Bertrand Leclair
Actes Sud
« Malentendus », ouvrage que j’ai rencontré (ainsi que son auteur) au cours d’une soirée poésie organisée pendant le Printemps des Poètes, est typiquement le genre d’ouvrage qui me plait beaucoup. Il raconte plusieurs histoires en une, de petites histoires qui se mêlent à la grande Histoire. Des récits qui murmurent, sous-jacents, et d’autres qui explosent.
Il raconte tout d’abord et principalement l’histoire de Julien Laporte, enfant sourd, né dans une famille d’entendants au début des années 1960. La surdité de Julien Laporte, dès son diagnostic, va devenir le cheval de bataille, la lutte quotidienne et finalement la raison de vivre, l’obsession de son père. Ce père désirera ardemment sortir son enfant de la surdité, en utilisant les méthodes de Graham Bell, en le poussant à l’oralisation. Mais partant de ce « bon sentiment », Yves Laporte va finalement, peu à peu, d’un côté, utiliser ce combat pour essayer de réaliser un rêve personnel, et de l’autre, nier l’identité de son fils.
Cette histoire principale laisse percevoir en filigrane l’histoire des sourds au XXème siècle, période qui ne fut pas la plus tendre pour les sourds. Période à laquelle, sous prétexte d’améliorer la condition des sourds, l’humanité n’a souvent en fait agi qu’à leur encontre. L’histoire de Julien Laporte se mêle intimement à la grande Histoire des sourds dont elle est symptomatique. J’ai beaucoup appris dans cet ouvrage. Graham Bell, le Congrès de Milan, l’interdiction de la langue des signes, le rôle de l’Abbé de l’Epée, l’apparition de mouvements de sourds radicaux, l’opposition entre les partisans de l’oralisation et ceux qui ne jurent que par la langue des signes, la naissance d’une véritable culture et identité sourdes.
Il y a enfin des bouts de l’histoire du narrateur (de l’auteur), lui-même père d’une fille sourde, qui a rencontré Julien Laporte et qui ne pouvait pas faire autrement que de raconter ces histoires : celle de Julien et celle des sourds.
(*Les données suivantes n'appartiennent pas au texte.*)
(* ===== verification/Crypto.v ===== *)
(** * The cryptographic primitives the program takes from Go's standard library

    [crypto/md5], [crypto/sha1], [crypto/sha256], [crypto/hmac] and the AES-128
    block function of [crypto/aes], as executable functions on bytes (RFC 1321,
    FIPS 180-4, RFC 2104, FIPS 197). The published test vectors are evaluated at
    the end of the file. Words are [Z] values below [2 ^ 32]. *)

From S2P Require Import Prelude.

(** ** 32-bit words *)

Definition add32 (a b : Z) : Z := uint32 (a + b).
Definition not32 (a : Z) : Z := Z.lxor a 0xffffffff.
Definition rotl32 (n a : Z) : Z := Z.lor (uint32 (Z.shiftl a n)) (Z.shiftr a (32 - n)).
Definition rotr32 (n a : Z) : Z := Z.lor (Z.shiftr a n) (uint32 (Z.shiftl a (32 - n))).

(** The bytes of a word, least significant first. *)
Definition le_bytes (n : nat) (z : Z) : list byte := rev (be_bytes n z).

(** A message in blocks of [n] elements ([length l / n] of them). *)
Fixpoint blocks_loop {A} (fuel : nat) (n : nat) (l : list A) : list (list A) :=
  match fuel with
  | O => []
  | S fuel' => match l with [] => [] | _ => take n l :: blocks_loop fuel' n (drop n l) end
  end.
Definition blocks {A} (n : nat) (l : list A) : list (list A) := blocks_loop (length l) n l.

(** Merkle-Damgard padding: 0x80, zeros up to 56 modulo 64, the bit length. *)
Definition md_pad (length_bytes : Z -> list byte) (msg : list byte) : list byte :=
  msg ++ [mkbyte 0x80] ++ replicate (Z.to_nat ((55 - blen msg) mod 64)) x00 ++ length_bytes (8 * blen msg).

(** ** MD5 *)

Definition md5_K : list Z :=
  [
   0xd76aa478; 0xe8c7b756; 0x242070db; 0xc1bdceee; 0xf57c0faf; 0x4787c62a; 0xa8304613; 0xfd469501;
   0x698098d8; 0x8b44f7af; 0xffff5bb1; 0x895cd7be; 0x6b901122; 0xfd987193; 0xa679438e; 0x49b40821;
   0xf61e2562; 0xc040b340; 0x265e5a51; 0xe9b6c7aa; 0xd62f105d; 0x02441453; 0xd8a1e681; 0xe7d3fbc8;
   0x21e1cde6; 0xc33707d6; 0xf4d50d87; 0x455a14ed; 0xa9e3e905; 0xfcefa3f8; 0x676f02d9; 0x8d2a4c8a;
   0xfffa3942; 0x8771f681; 0x6d9d6122; 0xfde5380c; 0xa4beea44; 0x4bdecfa9; 0xf6bb4b60; 0xbebfbc70;
   0x289b7ec6; 0xeaa127fa; 0xd4ef3085; 0x04881d05; 0xd9d4d039; 0xe6db99e5; 0x1fa27cf8; 0xc4ac5665;
   0xf4292244; 0x432aff97; 0xab9423a7; 0xfc93a039; 0x655b59c3; 0x8f0ccc92; 0xffeff47d; 0x85845dd1;
   0x6fa87e4f; 0xfe2ce6e0; 0xa3014314; 0x4e0811a1; 0xf7537e82; 0xbd3af235; 0x2ad7d2bb; 0xeb86d391].

Definition md5_S : list Z :=
  concat (replicate 4 [7; 12; 17; 22]) ++ concat (replicate 4 [5; 9; 14; 20]) ++
  concat (replicate 4 [4; 11; 16; 23]) ++ concat (replicate 4 [6; 10; 15; 21]).

(** Step [i]: the mixing function and the message word it uses. *)
Definition md5_step (m : list Z) (st : Z * Z * Z * Z) (step : nat * (Z * Z)) : Z * Z * Z * Z :=
  let '(a, b, c, d) := st in
  let '(i, (k, s)) := step in
  let '(f, g) :=
    if (i <? 16)%nat then (Z.lor (Z.land b c) (Z.land (not32 b) d), i)
    else if (i <? 32)%nat then (Z.lor (Z.land d b) (Z.land (not32 d) c), (5 * i + 1) mod 16)%nat
    else if (i <? 48)%nat then (Z.lxor b (Z.lxor c d), (3 * i + 5) mod 16)%nat
    else (Z.lxor c (Z.lor b (not32 d)), (7 * i) mod 16)%nat in
  let f' := add32 (add32 f a) (add32 k (default 0 (m !! g))) in
  (d, add32 b (rotl32 s f'), b, c).

Definition md5_block (st : Z * Z * Z * Z) (block : list byte) : Z * Z * Z * Z :=
  let m := (fun w => be_val (rev w)) <$> blocks 4 block in
  let '(a, b, c, d) := st in
  let '(a', b', c', d') := foldl (md5_step m) st (zip (seq 0 64) (zip md5_K md5_S)) in
  (add32 a a', add32 b b', add32 c c', add32 d d').

Definition md5_Sum (msg : list byte) : list byte :=
  let '(a, b, c, d) := foldl md5_block (0x67452301, 0xefcdab89, 0x98badcfe, 0x10325476)
                             (blocks 64 (md_pad (le_bytes 8) msg)) in
  le_bytes 4 a ++ le_bytes 4 b ++ le_bytes 4 c ++ le_bytes 4 d.

(** ** SHA-1 *)

(** The message schedule, extended by [n] words; [w] is most recent first. *)
Fixpoint sha1_schedule (n : nat) (w : list Z) : list Z :=
  match n with
  | O => w
  | S n' =>
    let at_ i := default 0 (w !! i) in
    sha1_schedule n' (rotl32 1 (Z.lxor (Z.lxor (at_ 2%nat) (at_ 7%nat)) (Z.lxor (at_ 13%nat) (at_ 15%nat))) :: w)
  end.

Definition sha1_step (st : Z * Z * Z * Z * Z) (step : nat * Z) : Z * Z * Z * Z * Z :=
  let '(a, b, c, d, e) := st in
  let '(i, w) := step in
  let '(f, k) :=
    if (i <? 20)%nat then (Z.lor (Z.land b c) (Z.land (not32 b) d), 0x5a827999)
    else if (i <? 40)%nat then (Z.lxor b (Z.lxor c d), 0x6ed9eba1)
    else if (i <? 60)%nat then (Z.lor (Z.land b c) (Z.lor (Z.land b d) (Z.land c d)), 0x8f1bbcdc)
    else (Z.lxor b (Z.lxor c d), 0xca62c1d6) in
  (add32 (add32 (rotl32 5 a) f) (add32 e (add32 k w)), a, rotl32 30 b, c, d).

Definition sha1_block (st : Z * Z * Z * Z * Z) (block : list byte) : Z * Z * Z * Z * Z :=
  let w := rev (sha1_schedule 64 (rev (be_val <$> blocks 4 block))) in
  let '(a, b, c, d, e) := st in
  let '(a', b', c', d', e') := foldl sha1_step st (zip (seq 0 80) w) in
  (add32 a a', add32 b b', add32 c c', add32 d d', add32 e e').

Definition sha1_Sum (msg : list byte) : list byte :=
  let '(a, b, c, d, e) := foldl sha1_block (0x67452301, 0xefcdab89, 0x98badcfe, 0x10325476, 0xc3d2e1f0)
                                (blocks 64 (md_pad (be_bytes 8) msg)) in
  be_bytes 4 a ++ be_bytes 4 b ++ be_bytes 4 c ++ be_bytes 4 d ++ be_bytes 4 e.

(** ** SHA-256 and HMAC *)

(** FIPS 180-4 takes its constants from the first primes: the leading 32 bits of
    the fractional parts of their cube roots and square roots. *)
Definition is_prime (n : nat) : bool := forallb (fun d => negb (n mod d =? 0)%nat) (seq 2 (n - 2)).
Definition sha256_primes : list Z :=
  Eval vm_compute in Z.of_nat <$> List.filter is_prime (seq 2 310).

(** The integer cube root below [2 ^ bits]. *)
Fixpoint icbrt (bits : nat) (r n : Z) : Z :=
  match bits with
  | O => r
  | S b => let r' := r + 2 ^ Z.of_nat b in icbrt b (if r' ^ 3 <=? n then r' else r) n
  end.

Definition sha256_K : list Z :=
  Eval vm_compute in (fun p => uint32 (icbrt 36 0 (p * 2 ^ 96))) <$> sha256_primes.

Definition sha256_H : list Z :=
  Eval vm_compute in (fun p => uint32 (Z.sqrt (p * 2 ^ 64))) <$> take 8 sha256_primes.

Fixpoint sha256_schedule (n : nat) (w : list Z) : list Z :=
  match n with
  | O => w
  | S n' =>
    let at_ i := default 0 (w !! i) in
    let s0 := let x := at_ 14%nat in Z.lxor (rotr32 7 x) (Z.lxor (rotr32 18 x) (Z.shiftr x 3)) in
    let s1 := let x := at_ 1%nat in Z.lxor (rotr32 17 x) (Z.lxor (rotr32 19 x) (Z.shiftr x 10)) in
    sha256_schedule n' (add32 (add32 (at_ 15%nat) s0) (add32 (at_ 6%nat) s1) :: w)
  end.

Definition sha256_step (st : list Z) (kw : Z * Z) : list Z :=
  match st with
  | [a; b; c; d; e; f; g; h] =>
    let s1 := Z.lxor (rotr32 6 e) (Z.lxor (rotr32 11 e) (rotr32 25 e)) in
    let ch := Z.lxor (Z.land e f) (Z.land (not32 e) g) in
    let t1 := add32 (add32 h s1) (add32 ch (add32 (fst kw) (snd kw))) in
    let s0 := Z.lxor (rotr32 2 a) (Z.lxor (rotr32 13 a) (rotr32 22 a)) in
    let maj := Z.lxor (Z.land a b) (Z.lxor (Z.land a c) (Z.land b c)) in
    [add32 t1 (add32 s0 maj); a; b; c; add32 d t1; e; f; g]
  | _ => st
  end.

Definition sha256_block (st : list Z) (block : list byte) : list Z :=
  let w := rev (sha256_schedule 48 (rev (be_val <$> blocks 4 block))) in
  zip_with add32 st (foldl sha256_step st (zip sha256_K w)).

Definition sha256_Sum (msg : list byte) : list byte :=
  concat (be_bytes 4 <$> foldl sha256_block sha256_H (blocks 64 (md_pad (be_bytes 8) msg))).

(** [hmac.New(sha256.New, key)], written to and summed once. *)
Definition hmac_sha256 (key msg : list byte) : list byte :=
  let key' := if (64 <? length key)%nat then sha256_Sum key else key in
  let k0 := key' ++ replicate (64 - length key') x00 in
  let pad (p : Z) := (fun b => mkbyte (Z.lxor (ubyte b) p)) <$> k0 in
  sha256_Sum (pad 0x5c ++ sha256_Sum (pad 0x36 ++ msg)).

(** ** AES-128 *)

Definition aes_sbox : list Z :=
  [
   0x63; 0x7c; 0x77; 0x7b; 0xf2; 0x6b; 0x6f; 0xc5; 0x30; 0x01; 0x67; 0x2b; 0xfe; 0xd7; 0xab; 0x76;
   0xca; 0x82; 0xc9; 0x7d; 0xfa; 0x59; 0x47; 0xf0; 0xad; 0xd4; 0xa2; 0xaf; 0x9c; 0xa4; 0x72; 0xc0;
   0xb7; 0xfd; 0x93; 0x26; 0x36; 0x3f; 0xf7; 0xcc; 0x34; 0xa5; 0xe5; 0xf1; 0x71; 0xd8; 0x31; 0x15;
   0x04; 0xc7; 0x23; 0xc3; 0x18; 0x96; 0x05; 0x9a; 0x07; 0x12; 0x80; 0xe2; 0xeb; 0x27; 0xb2; 0x75;
   0x09; 0x83; 0x2c; 0x1a; 0x1b; 0x6e; 0x5a; 0xa0; 0x52; 0x3b; 0xd6; 0xb3; 0x29; 0xe3; 0x2f; 0x84;
   0x53; 0xd1; 0x00; 0xed; 0x20; 0xfc; 0xb1; 0x5b; 0x6a; 0xcb; 0xbe; 0x39; 0x4a; 0x4c; 0x58; 0xcf;
   0xd0; 0xef; 0xaa; 0xfb; 0x43; 0x4d; 0x33; 0x85; 0x45; 0xf9; 0x02; 0x7f; 0x50; 0x3c; 0x9f; 0xa8;
   0x51; 0xa3; 0x40; 0x8f; 0x92; 0x9d; 0x38; 0xf5; 0xbc; 0xb6; 0xda; 0x21; 0x10; 0xff; 0xf3; 0xd2;
   0xcd; 0x0c; 0x13; 0xec; 0x5f; 0x97; 0x44; 0x17; 0xc4; 0xa7; 0x7e; 0x3d; 0x64; 0x5d; 0x19; 0x73;
   0x60; 0x81; 0x4f; 0xdc; 0x22; 0x2a; 0x90; 0x88; 0x46; 0xee; 0xb8; 0x14; 0xde; 0x5e; 0x0b; 0xdb;
   0xe0; 0x32; 0x3a; 0x0a; 0x49; 0x06; 0x24; 0x5c; 0xc2; 0xd3; 0xac; 0x62; 0x91; 0x95; 0xe4; 0x79;
   0xe7; 0xc8; 0x37; 0x6d; 0x8d; 0xd5; 0x4e; 0xa9; 0x6c; 0x56; 0xf4; 0xea; 0x65; 0x7a; 0xae; 0x08;
   0xba; 0x78; 0x25; 0x2e; 0x1c; 0xa6; 0xb4; 0xc6; 0xe8; 0xdd; 0x74; 0x1f; 0x4b; 0xbd; 0x8b; 0x8a;
   0x70; 0x3e; 0xb5; 0x66; 0x48; 0x03; 0xf6; 0x0e; 0x61; 0x35; 0x57; 0xb9; 0x86; 0xc1; 0x1d; 0x9e;
   0xe1; 0xf8; 0x98; 0x11; 0x69; 0xd9; 0x8e; 0x94; 0x9b; 0x1e; 0x87; 0xe9; 0xce; 0x55; 0x28; 0xdf;
   0x8c; 0xa1; 0x89; 0x0d; 0xbf; 0xe6; 0x42; 0x68; 0x41; 0x99; 0x2d; 0x0f; 0xb0; 0x54; 0xbb; 0x16].

Definition sub_byte (z : Z) : Z := default 0 (aes_sbox !! Z.to_nat z).

Definition xtime (z : Z) : Z :=
  if z <? 128 then Z.shiftl z 1 else Z.lxor (uint8 (Z.shiftl z 1)) 0x1b.

Definition xor_bytes (a b : list Z) : list Z := zip_with Z.lxor a b.

(** The next round key from the current one (four words of four bytes). *)
Definition aes_next_key (rcon : Z) (k : list (list Z)) : list (list Z) :=
  match k with
  | [w0; w1; w2; w3] =>
    let t := match sub_byte <$> w3 with
             | [b0; b1; b2; b3] => [Z.lxor b1 rcon; b2; b3; b0] | w => w end in
    let w0' := xor_bytes w0 t in
    let w1' := xor_bytes w1 w0' in
    let w2' := xor_bytes w2 w1' in
    [w0'; w1'; w2'; xor_bytes w3 w2']
  | _ => k
  end.

Fixpoint aes_keys (rcons : list Z) (k : list (list Z)) : list (list (list Z)) :=
  match rcons with
  | [] => []
  | rcon :: rcons' => let k' := aes_next_key rcon k in k' :: aes_keys rcons' k'
  end.

(** The state is four columns of four bytes. *)
Definition shift_rows (s : list (list Z)) : list (list Z) :=
  let at_ c r := default 0 ((default [] (s !! c)) !! r) in
  (fun c => (fun r => at_ ((c + r) mod 4)%nat r) <$> seq 0 4) <$> seq 0 4.

Definition mix_column (c : list Z) : list Z :=
  match c with
  | [a0; a1; a2; a3] =>
    let m x y z w := Z.lxor (xtime x) (Z.lxor (Z.lxor (xtime y) y) (Z.lxor z w)) in
    [m a0 a1 a2 a3; m a1 a2 a3 a0; m a2 a3 a0 a1; m a3 a0 a1 a2]
  | _ => c
  end.

Definition add_key (k s : list (list Z)) : list (list Z) := zip_with xor_bytes s k.

Fixpoint aes_rounds (keys : list (list (list Z))) (s : list (list Z)) : list (list Z) :=
  match keys with
  | [] => s
  | [k] => add_key k (shift_rows (map (map sub_byte) s))
  | k :: keys' =>
    aes_rounds keys' (add_key k (map mix_column (shift_rows (map (map sub_byte) s))))
  end.

(** [aes.NewCipher(key)] then [Encrypt] of one block. *)
Definition aes128_Encrypt (key block : list byte) : list byte :=
  let k := blocks 4 (ubyte <$> key) in
  let s := blocks 4 (ubyte <$> block) in
  mkbyte <$> concat (aes_rounds (aes_keys [0x01; 0x02; 0x04; 0x08; 0x10; 0x20; 0x40; 0x80; 0x1b; 0x36] k)
                                (add_key k s)).

(** ** Sizes *)

Lemma length_le_bytes n z : length (le_bytes n z) = n.
Proof. unfold le_bytes. by rewrite length_rev, length_be_bytes. Qed.

Lemma length_md5_Sum msg : length (md5_Sum msg) = 16%nat.
Proof.
  unfold md5_Sum. destruct (foldl _ _ _) as [[[a b] c] d].
  by rewrite !length_app, !length_le_bytes.
Qed.

Lemma length_sha1_Sum msg : length (sha1_Sum msg) = 20%nat.
Proof.
  unfold sha1_Sum. destruct (foldl _ _ _) as [[[[a b] c] d] e].
  by rewrite !length_app, !length_be_bytes.
Qed.

Lemma sha256_step_length st kw : length (sha256_step st kw) = length st.
Proof. unfold sha256_step. by repeat (case_match; try done). Qed.

Lemma sha256_block_length st block : length st = 8%nat -> length (sha256_block st block) = 8%nat.
Proof.
  intros Hst. unfold sha256_block. rewrite length_zip_with.
  assert (forall l st, length (foldl sha256_step st l) = length st) as ->; [|lia].
  intros l. induction l as [|kw l IH]; intros st'; [done|]. cbn. by rewrite IH, sha256_step_length.
Qed.

Lemma length_sha256_Sum msg : length (sha256_Sum msg) = 32%nat.
Proof.
  unfold sha256_Sum.
  assert (Hl : forall l st, length st = 8%nat -> length (foldl sha256_block st l) = 8%nat).
  { intros l. induction l as [|b l IH]; intros st Hst; [done|]. cbn. by apply IH, sha256_block_length. }
  specialize (Hl (blocks 64 (md_pad (be_bytes 8) msg)) sha256_H eq_refl).
  destruct (foldl _ _ _) as [|a [|b [|c [|d [|e [|f [|g [|h [|]]]]]]]]]; try discriminate Hl.
  cbn [fmap list_fmap concat]. by rewrite !length_app, !length_be_bytes.
Qed.

Lemma length_hmac_sha256 key msg : length (hmac_sha256 key msg) = 32%nat.
Proof. apply length_sha256_Sum. Qed.

#[global] Opaque md5_Sum sha1_Sum sha256_Sum hmac_sha256 aes128_Encrypt.

(** ** Published test vectors *)

Example md5_abc : be_val (md5_Sum (str "abc")) = 0x900150983cd24fb0d6963f7d28e17f72.
Proof. vm_compute. reflexivity. Qed.

Example sha1_abc : be_val (sha1_Sum (str "abc")) = 0xa9993e364706816aba3e25717850c26c9cd0d89d.
Proof. vm_compute. reflexivity. Qed.

Example sha256_abc :
  be_val (sha256_Sum (str "abc")) = 0xba7816bf8f01cfea414140de5dae2223b00361a396177a9cb410ff61f20015ad.
Proof. vm_compute. reflexivity. Qed.

(** RFC 4231, test case 2. *)
Example hmac_jefe :
  be_val (hmac_sha256 (str "Jefe") (str "what do ya want for nothing?")) =
  0x5bdcc146bf60754e6a042426089575c75a003f089d2739839dec58b964ec3843.
Proof. vm_compute. reflexivity. Qed.

(** FIPS 197, appendix C.1. *)
Example aes_fips197 :
  be_val (aes128_Encrypt (be_bytes 16 0x000102030405060708090a0b0c0d0e0f)
                         (be_bytes 16 0x00112233445566778899aabbccddeeff)) =
  0x69c4e0d86a7b0430d8cdb78070b4c55a.
Proof. vm_compute. reflexivity. Qed.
Celle de cet état de « surdité les uns aux autres » qui perdure encore aujourd’hui dans notre société. Celle des sourds et des entendants qui ne font pas toujours l’effort de s’entendre, d’aller les uns vers les autres.
Histoire émaillé par les bouffées de regret du narrateur qui a égaré un petit cahier rouge dans lequel il avait commencé à écrire ce roman, avec un début des plus sublimes, cahier sur lequel il n’arrive plus à mettre la main et dont il se rappelle par spasmes au cours du récit et qu’il cherche en vain.
Au-delà de ces histoires, il y a celle à la fois plus diffuse et plus prégnante de la parentalité. Des attentes, des rêves des parents. Avant même la naissance de leurs enfants, les parents se projettent, font des rêves et des projets pour leurs enfants. Ils les imaginent et se réalisent même parfois à travers eux. Mais l’identité et les souhaits d’un enfant ne correspondent pas toujours à ce qu’ont imaginé leurs parents pour eux. Et cet ouvrage parle de cela aussi, de la question de l’amour parental, de cet amour qui doit aller au-delà des différences des enfants. Un parent ne doit pas aimer l’enfant imaginé mais l’enfant tel qu’il est, avec sa propre identité, ses propres souhaits, son propre chemin.
En fait, la lecture de cet ouvrage m’a souvent rappelé ces mots attribués à Nelson Mandela : « Tout ce qui est fait pour nous, sans nous, est contre nous. »
Excusez-moi de ne pas mettre d’extraits de « Malentendus » ici. Ils sont trop nombreux ceux que j’aurais voulu vous donner à lire ! Ceux qui disent toute la beauté et la poésie de la langue des signes et des signeurs ; ceux qui verbalisent ce qui se cache au fond des tripes de Julien Laporte lorsqu’il découvre qu’il a été dépouillé de son histoire et de son identité pendant toute son enfance et son adolescence ; ceux qui portent les mots d’un père qui parle de l’amour parental. Oui, ils sont trop nombreux, tous très beaux et parfaitement ciselés. Mais je ne saurais trop vous recommander la lecture de « Malentendus ». C’est un ouvrage qui fait du bien à l’humanisme et à l’humanité.